Maintenant, Fanta gère un fond de développement communautaire mis en place par ONU Femmes avec l'aide du gouvernement local, et joue un rôle actif dans l'établissement des plans et des budgets locaux.

« Le programme m'aide vraiment à mieux comprendre mon rôle en tant que citoyenne et la contribution que je peux apporter à ma communauté. Durant les séances de planification, ils avaient l'habitude de m'appeler pour préparer le repas. Mais maintenant, je suis acceptée comme participante à part entière et les femmes viennent me trouver pour mieux comprendre les décisions importantes qui ont été prises durant la réunion. »

L'histoire de Fafouné Kontao, 42 ans, est similaire à celle de Fanta. Elle est l'une des 20 femmes qui sensibilisent leurs paires au problème de la violence basée sur le genre dans la communauté rurale de Dandougou Fakala. Une équipe de deux paires éducatrices a été sélectionnée dans chaque village et sensibilisée aux différentes formes de violence fondée sur le genre. Elles organisent des réunions avec les femmes et les filles dans les villages pour les y sensibiliser et lutter contre la violence. Ce projet, tout comme celui auquel participe Fanta, fait partie du programme « Genre et décentralisation » soutenu par ONU Femmes et financé par le Gouvernement belge.
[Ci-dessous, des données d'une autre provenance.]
(** X21.  Through any calls of the controller, of [get_cidades], of
    [clear_cache] and of [create_backup] on a manager just opened,
    [get_cidades] returns what its query returns on the table as it is:
    the cached list is never out of date. *)
Theorem get_cidades_current_under_controller (calls : list Session.call)
  (t : tables) (dir : list Z) :
  let m := Session.run calls (DatabaseManager.init t dir) in
  fst (Queries.get_cidades m) = Queries.select_cidades (DatabaseManager.file m).
Proof.
  cbv zeta.
  assert (H : Session.cidades_current (Session.run calls (DatabaseManager.init t dir))).
  { unfold Session.run.
    assert (H0 : Session.cidades_current (DatabaseManager.init t dir)) by (left; reflexivity).
    revert H0. generalize (DatabaseManager.init t dir).
    induction calls as [|c calls IH]; intros m H0; [exact H0|].
    cbn [fold_left]. apply IH, step_cidades_current, H0. }
  unfold Queries.get_cidades.
  destruct H as [-> | ->]; reflexivity.
Qed.

(** X22.  [salvar_evento] stores an event whenever the dictionary has the
    keys [titulo] and [data_evento], whatever their values: the row gets
    the next key, the clock as [criado_em] and [tipo] 'geral' unless
    given. Otherwise the insert fails on the missing NOT NULL column and
    nothing changes. *)
Theorem salvar_evento_result (m : DatabaseManager.manager)
  (evento : gmap string string) (now : string) :
  let result := AppControllerEvents.salvar_evento m evento now in
  (exists ti da,
      evento !! "titulo" = Some ti /\ evento !! "data_evento" = Some da
      /\ fst result = Return (eventos_seq (DatabaseManager.file m) + 1)
      /\ eventos (DatabaseManager.file (snd result))
         = (eventos (DatabaseManager.file m)
            ++ [mkEvento (eventos_seq (DatabaseManager.file m) + 1) ti
                         (evento !! "descricao") da
                         (Some (default "geral" (evento !! "tipo")))
                         (evento !! "local") (evento !! "responsavel")
                         true now None])%list
      /\ pessoas (DatabaseManager.file (snd result)) = pessoas (DatabaseManager.file m))
  \/ (evento !! "titulo" = None
      /\ result = (Raise (IntegrityError (NotNull "eventos.titulo")), m))
  \/ (evento !! "titulo" <> None /\ evento !! "data_evento" = None
      /\ result = (Raise (IntegrityError (NotNull "eventos.data_evento")), m)).
Proof.
  cbv zeta.
  unfold AppControllerEvents.salvar_evento, DatabaseManager.add_evento, insert_evento.
  rewrite lookup_insert_eq, !lookup_insert_ne by discriminate.
  destruct (evento !! "titulo") as [ti|].
  - destruct (evento !! "data_evento") as [da|].
    + left. exists ti, da. repeat split.
    + right. right. rewrite with_file_same. repeat split. discriminate.
  - right. left. rewrite with_file_same. split; reflexivity.
Qed.

Lemma validate_cpf_truthy (c : string) : Utils.validate_cpf c = true -> truthy c = true.
Proof. destruct c; [vm_compute; discriminate|reflexivity]. Qed.

(** X23.  The update of the service accepts a record that keeps its own
    document number: with a name, the valid normalised number the row
    already holds and a key other than 0 it returns True, and the row is
    found under its key with the new name and the same number. *)
Theorem update_pessoa_keeps_own_document (s : PessoaService.service) (pessoa_id : Z)
  (pessoa : gmap string string) (r : pessoa_row) (n c : string) :
  table_ok (DatabaseManager.file (PessoaService.db s)) ->
  Queries.get_pessoa_by_id (PessoaService.db s) pessoa_id = Some r ->
  pessoa_id <> 0 ->
  cpf r = Some c -> Utils.normalize_cpf c = c -> Utils.validate_cpf c = true ->
  pessoa !! "nome" = Some n -> truthy n = true ->
  pessoa !! "cpf" = Some c ->
  exists s' r',
    PessoaService.update_pessoa s pessoa_id pessoa = (Return true, s')
    /\ Queries.get_pessoa_by_id (PessoaService.db s') pessoa_id = Some r'
    /\ nome r' = n /\ cpf r' = Some c /\ ativo r' = ativo r
    /\ data_cadastro r' = data_cadastro r.
Proof.
  intros (Hcpf & _ & _) Hget Hpid Hc Hnorm Hvalid Hn Htn Hpc.
  unfold Queries.get_pessoa_by_id in Hget.
  destruct (find_id _ _ _ Hget) as [Hid Hin].
  destruct (find_some_filter _ _ _ Hget) as [k Hk].
  assert (Hfree : cpf_clashes (pessoas (DatabaseManager.file (PessoaService.db s)))
                              (Some pessoa_id) (Some c) = false).
  { unfold cpf_clashes. apply not_true_is_false. intros Hex.
    apply existsb_exists in Hex as (r' & Hin' & Hr').
    apply andb_prop in Hr' as [Hr' Hother]. apply opt_eqb_Some in Hr'.
    apply list_elem_of_In, list_elem_of_lookup in Hin as [i Hi].
    apply list_elem_of_In, list_elem_of_lookup in Hin' as [j Hj].
    pose proof (NoDup_omap_lookup cpf _ i j r r' c Hcpf Hi Hj Hc Hr') as ->.
    assert (r' = r) by congruence. subst r'.
    rewrite Hid, Z.eqb_refl in Hother. discriminate. }
  unfold PessoaService.update_pessoa.
  rewrite Hn, Hpc. cbn [truthy_opt default from_option Datatypes.id].
  rewrite Htn. cbn [negb].
  rewrite Hnorm, Hvalid, (validate_cpf_truthy c Hvalid). cbn [negb andb].
  unfold PessoaService.cpf_exists. rewrite Hnorm, (validate_cpf_truthy c Hvalid).
  cbn [negb]. unfold select_id_by_cpf, DatabaseManager.truthy_id.
  destruct (Z.eqb_spec pessoa_id 0); [contradiction|].
  rewrite Hfree.
  unfold DatabaseManager.update_pessoa, update_pessoa_stmt.
  rewrite Hn, Hpc, Hfree.
  destruct (List.filter _ _) as [|a hit] eqn:E; [discriminate Hk|].
  eexists _, _. split; [reflexivity|].
  unfold Queries.get_pessoa_by_id.
  cbn [PessoaService.db PessoaService.with_db DatabaseManager.file
       DatabaseManager.with_file set_pessoas pessoas].
  rewrite find_map_update by reflexivity. rewrite Hget.
  cbn [fmap option_fmap option_map]. rewrite Hid, Z.eqb_refl.
  repeat split.
Qed.

(** Ana keeps 111.444.777-35 and changes her name. *)
Lemma update_pessoa_keeps_own_document_witness :
  exists s s',
    PessoaService.update_pessoa s 1
      (<["nome" := "Ana Souza"%string]>
         (<["cpf" := "11144477735"%string]> (∅ : gmap string string)))
    = (Return true, s').
Proof.
  set (ana := <["nome" := "Ana Silva"%string]>
                (<["cpf" := "111.444.777-35"%string]> (∅ : gmap string string))).
  set (s := step initial (ServiceAdd ana "01/01/2024 10:00:00")).
  assert (Hok : table_ok (DatabaseManager.file (PessoaService.db s)))
    by (apply reachable_ok, reachable_step, reachable_initial).
  assert (Hget : exists r, Queries.get_pessoa_by_id (PessoaService.db s) 1 = Some r
                           /\ cpf r = Some "11144477735"%string)
    by (eexists; split; vm_compute; reflexivity).
  destruct Hget as (r & Hget & Hc).
  destruct (update_pessoa_keeps_own_document s 1
              (<["nome" := "Ana Souza"%string]>
                 (<["cpf" := "11144477735"%string]> (∅ : gmap string string)))
              r "Ana Souza" "11144477735" Hok Hget)
    as (s' & r' & H & _); try (vm_compute; reflexivity); try assumption.
  - discriminate.
  - exists s, s'. exact H.
Defined.

Lemma normal_digits (c : string) : normal c -> all_chars isdigit c = true.
Proof. unfold normal. intros <-. apply normalize_cpf_digits. Qed.

(** X24.  Through the add of the service, the save of the controller and
    the deletes, every document number stored in the table consists of
    digits only. *)
Theorem stored_documents_digits_only (ops : list op) :
  forallb normalises ops = true ->
  Forall (fun c => all_chars isdigit c = true)
         (omap cpf (rows (fold_left step ops initial))).
Proof.
  intros Hops.
  assert (H : stored_normalised (fold_left step ops initial)).
  { assert (H0 : stored_normalised initial) by constructor.
    revert H0 Hops. generalize initial.
    induction ops as [|o ops IH]; intros s H0 Hops; [exact H0|].
    cbn [forallb] in Hops. apply andb_prop in Hops as [Ho Hops].
    cbn [fold_left]. apply IH; [|exact Hops].
    apply step_stored_normalised; assumption. }
  unfold stored_normalised in H.
  eapply Forall_impl; [exact H|]. intros c. apply normal_digits.
Qed.

Lemma stored_documents_digits_only_witness :
  Forall (fun c => all_chars isdigit c = true)
         (omap cpf (rows (fold_left step
            [ServiceAdd (<["nome" := "Ana Silva"%string]>
                           (<["cpf" := "111.444.777-35"%string]>
                              (∅ : gmap string string))) "01/01/2024 10:00:00";
             ControllerSave (<["nome" := "Bia Souza"%string]>
                               (<["cpf" := "529.982.247-25"%string]>
                                  (∅ : gmap string string))) None "02/01/2024 10:00:00";
             ControllerDelete 1] initial))).
Proof.
  apply stored_documents_digits_only. reflexivity.
Defined.

End ControllerFacts.

(* ================================================================== *)
(** * Writes that raise *)
(* ================================================================== *)

Section RaisingWrites.

Import Py Sqlite.

(** X25.  A write of a person that raises leaves the database, the manager
    and the service as they were: the adds, the updates and the save of
    the controller change something only when they return. *)
Theorem raising_write_changes_nothing (s : PessoaService.service)
  (pessoa : gmap string string) (pessoa_id : Z) (save_id : option Z) (now : string)
  (e : exn) :
  let m := PessoaService.db s in
  (fst (DatabaseManager.add_pessoa m pessoa) = Raise e ->
   snd (DatabaseManager.add_pessoa m pessoa) = m)
  /\ (fst (DatabaseManager.add_pessoa_models m pessoa now) = Raise e ->
      snd (DatabaseManager.add_pessoa_models m pessoa now) = m)
  /\ (fst (DatabaseManager.update_pessoa m pessoa_id pessoa) = Raise e ->
      snd (DatabaseManager.update_pessoa m pessoa_id pessoa) = m)
  /\ (fst (PessoaService.add_pessoa s pessoa now) = Raise e ->
      snd (PessoaService.add_pessoa s pessoa now) = s)
  /\ (fst (PessoaService.update_pessoa s pessoa_id pessoa) = Raise e ->
      snd (PessoaService.update_pessoa s pessoa_id pessoa) = s)
  /\ (fst (AppController.salvar_pessoa m pessoa save_id now) = Raise e ->
      snd (AppController.salvar_pessoa m pessoa save_id now) = m).
Proof.
  cbv zeta.
  assert (Hadd : forall m p, fst (DatabaseManager.add_pessoa m p) = Raise e ->
                             snd (DatabaseManager.add_pessoa m p) = m).
  { intros m p H. destruct (DatabaseManager.add_pessoa m p) as [r m'] eqn:E.
    cbn [fst snd] in *. subst r. eapply add_pessoa_raise, E. }
  assert (Hupd : forall m k p, fst (DatabaseManager.update_pessoa m k p) = Raise e ->
                               snd (DatabaseManager.update_pessoa m k p) = m).
  { intros m k p H. destruct (DatabaseManager.update_pessoa m k p) as [r m'] eqn:E.
    cbn [fst snd] in *. subst r.
    eapply update_pessoa_false_or_raise; [exact E|discriminate]. }
  assert (Hmodels : forall m p, fst (DatabaseManager.add_pessoa_models m p now) = Raise e ->
                                snd (DatabaseManager.add_pessoa_models m p now) = m).
  { intros m p. unfold DatabaseManager.add_pessoa_models.
    destruct (DatabaseManager.add_pessoa m _) as [[k|e'] m'] eqn:E; [discriminate|].
    intros _. cbn [snd]. eapply add_pessoa_raise, E. }
  assert (Hs : forall s0 : PessoaService.service,
             PessoaService.with_db s0 (PessoaService.db s0) = s0)
    by (intros []; reflexivity).
  split; [apply Hadd|]. split; [apply Hmodels|]. split; [apply Hupd|].
  split; [|split].
  - unfold PessoaService.add_pessoa.
    destruct (negb _); [reflexivity|].
    destruct (_ && _); [reflexivity|].
    destruct (_ && _); [reflexivity|].
    pose proof (Hmodels (PessoaService.db s) pessoa) as H.
    destruct (DatabaseManager.add_pessoa_models _ _ _) as [r m']. cbn [fst snd] in *.
    intros Hr. rewrite (H Hr). apply Hs.
  - unfold PessoaService.update_pessoa.
    destruct (negb _); [reflexivity|].
    destruct (_ && _); [reflexivity|].
    destruct (_ && _); [reflexivity|].
    pose proof (Hupd (PessoaService.db s) pessoa_id pessoa) as H.
    destruct (DatabaseManager.update_pessoa _ _ _) as [r m']. cbn [fst snd] in *.
    intros Hr. rewrite (H Hr). apply Hs.
  - unfold AppController.salvar_pessoa.
    destruct (_ && _); [reflexivity|].
    destruct (DatabaseManager.truthy_id save_id) as [pid|].
    + destruct (DatabaseManager.update_pessoa _ _ _) as [[[|]|e'] m'] eqn:E;
        [discriminate| |]; intros _; cbn [snd];
        eapply update_pessoa_false_or_raise; try exact E; discriminate.
    + destruct (DatabaseManager.add_pessoa _ _) as [[k|e'] m'] eqn:E; [discriminate|].
      intros _. cbn [snd]. eapply add_pessoa_raise, E.
Qed.
(** ** A failing [backend.unload] *)

Lemma reachable_failed_inv (env : Env) (port : Z) (engine : string)
    (backend : TTSBackend) (tr0 : list event) (sched : list label)
    (s : loop_state) :
  run env port engine backend sched (init_loop tr0) = Some s ->
  failed_inv env backend s.
Proof.
  intros Hrun. apply (run_failed_inv env port engine backend sched _ _ Hrun).
  split; [| split].
  - intros i e Hi. discriminate Hi.
  - reflexivity.
  - unfold count_tasks. cbn. lia.
Qed.







(** X7. Over the whole life of a worker, whatever signals arrive and
    however the event loop runs, nothing of the startup happens twice:
    the model is loaded once, warmed up once with one [__anext__], one
    servicer and one port are set up, the two signal handlers are
    installed once each and the server is started once.  The trace only
    grows. *)
Theorem startup_calls_happen_once_in_a_lifetime (env : Env) (port : Z)
    (engine model_path : string) (engine_config : gmap string pyobject)
    (backend : TTSBackend) (tr0 : list event) (sched : list label)
    (s : loop_state) :
  serve_startup env port engine model_path engine_config
    = (tr0, Return backend) ->
  run env port engine backend sched (init_loop tr0) = Some s ->
  (exists evs, trace s = tr0 ++ evs) /\
  count is_load (trace s) = 1 /\
  count is_synthesize (trace s) = 1 /\
  count is_anext (trace s) = 1 /\
  count is_new_servicer (trace s) = 1 /\
  count is_port (trace s) = 1 /\
  count is_signal_handler (trace s) = 2 /\
  count is_server_start (trace s) = 1.
Proof.
  intros Hstart Hrun.
  destruct (reachable_invariants _ _ _ _ _ _ _ _ _ Hstart Hrun)
    as (_ & _ & evs & Htr & Hevs).
  destruct (serve_startup_counts _ _ _ _ _ _ _ Hstart)
    as (_ & _ & H1 & H2 & H3 & H4 & H5 & H6 & H7).
  destruct (loop_events_counts _ _ _ _ _ Hevs)
    as (L1 & L2 & L3 & L4 & L5 & L6 & L7).
  split; [exists evs; exact Htr |].
  rewrite Htr, !count_app. lia.
Qed.
(** * ProyectoImageCaptioning: caption pipeline and training loop

    A shallow embedding of [src/data_processing.py] (tokenizer, vocabulary
    builder, caption corpus loader) and of [src/train_functions.py]
    (training and inference loops), with the properties of the written
    specification stated over it.

    Python [str] values are modelled by [string]: sequences of characters
    with code points below 256.  Python [dict]s are insertion-ordered
    association lists; indices, counts and lengths are [nat]; the integers
    held by tensors and the epoch number are [Z]. *)

From Stdlib Require Import List String Ascii Arith ZArith Bool Lia.
From Stdlib Require Import Permutation Sorted.
Import ListNotations.
Open Scope string_scope.
Open Scope nat_scope.

(** ** Python string primitives *)

Module PyStr.

(** [s.startswith(old)] *)
Fixpoint startswith (old s : string) : bool :=
  match old with
  | EmptyString => true
  | String a old' =>
      match s with
      | EmptyString => false
      | String b s' => Ascii.eqb a b && startswith old' s'
      end
  end.

(** Left-to-right scan of [str.replace]: [skip] counts the characters of a
    matched occurrence that are still to be passed over. *)
Fixpoint replace_from (old new : string) (skip : nat) (s : string) : string :=
  match s with
  | EmptyString => EmptyString
  | String c s' =>
      match skip with
      | S k => replace_from old new k s'
      | O =>
          if startswith old s
          then new ++ replace_from old new (String.length old - 1) s'
          else String c (replace_from old new 0 s')
      end
  end.

Fixpoint intersperse_all (new s : string) : string :=
  match s with
  | EmptyString => EmptyString
  | String c s' => String c (new ++ intersperse_all new s')
  end.

(** [s.replace(old, new)]: every non-overlapping occurrence of [old], found
    from the left, is replaced; an empty [old] matches between characters. *)
Definition replace (old new s : string) : string :=
  match old with
  | EmptyString => new ++ intersperse_all new s
  | String _ _ => replace_from old new 0 s
  end.

Definition code (c : ascii) : nat := nat_of_ascii c.

(** [c.isspace()] on code points below 256 *)
Definition isspace (c : ascii) : bool :=
  let n := code c in
  ((9 <=? n) && (n <=? 13)) || ((28 <=? n) && (n <=? 32))
  || (n =? 133) || (n =? 160).

(** [c.lower()] on code points below 256 *)
Definition lower_char (c : ascii) : ascii :=
  let n := code c in
  if ((65 <=? n) && (n <=? 90))
     || ((192 <=? n) && (n <=? 222) && negb (n =? 215))
  then ascii_of_nat (n + 32) else c.

Fixpoint lower (s : string) : string :=
  match s with
  | EmptyString => EmptyString
  | String c s' => String (lower_char c) (lower s')
  end.

Fixpoint lstrip (s : string) : string :=
  match s with
  | EmptyString => EmptyString
  | String c s' => if isspace c then lstrip s' else s
  end.

Fixpoint rstrip (s : string) : string :=
  match s with
  | EmptyString => EmptyString
  | String c s' =>
      match rstrip s' with
      | EmptyString => if isspace c then EmptyString else String c EmptyString
      | r => String c r
      end
  end.

(** [s.strip()] *)
Definition strip (s : string) : string := rstrip (lstrip s).

(** [s.split()] with no separator: maximal runs of non-space characters.
    [cur] is the word being read, in reverse. *)
Fixpoint split_from (cur : list ascii) (s : string) : list string :=
  let flush := match cur with
               | [] => []
               | _ => [string_of_list_ascii (rev cur)]
               end in
  match s with
  | EmptyString => flush
  | String c s' =>
      if isspace c then (flush ++ split_from [] s')%list
      else split_from (c :: cur) s'
  end.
« Lorsque j'ai été choisie par mon village pour être une paire éducatrice à la lutte contre la violence fondée sur le genre, j'ignorais ce que je devais faire car j'étais moi-même victime de cette violence », déclare Fafouné. « Ce projet m'a fait comprendre que je dois mettre à profit ma propre expérience pour changer la situation d'autres femmes et filles qui souffrent du même problème. En racontant mon histoire aux autres, j'ai pris confiance en moi et j'ai commencé à faire entendre ma voix. »

Les changements sont déjà bien visibles et Fafouné, mère de 10 enfants, est fière d'évoquer les derniers développements.

« Vous voyez, de plus en plus de femmes se font connaître et viennent confier leur histoire. Les hommes se montrent moins violents et contribuent aux dépenses du ménage. Ils se rendent à l'hôtel de ville pour établir le certificat de naissance de leurs enfants et ils font déclarer leurs mariages. Les femmes subissent des consultations pré- et post-natales. Les filles ne cherchent plus à s'expatrier pour travailler comme servantes dans les grandes villes. Les leaders religieux réfléchissent à deux fois avant de célébrer un mariage précoce et les jeunes filles sont prises d'embarras lorsqu'elles tombent enceintes prématurément. Elles ont donc de meilleures chances de poursuivre leur scolarité et de se développer normalement, tant sur le plan physique que mental. »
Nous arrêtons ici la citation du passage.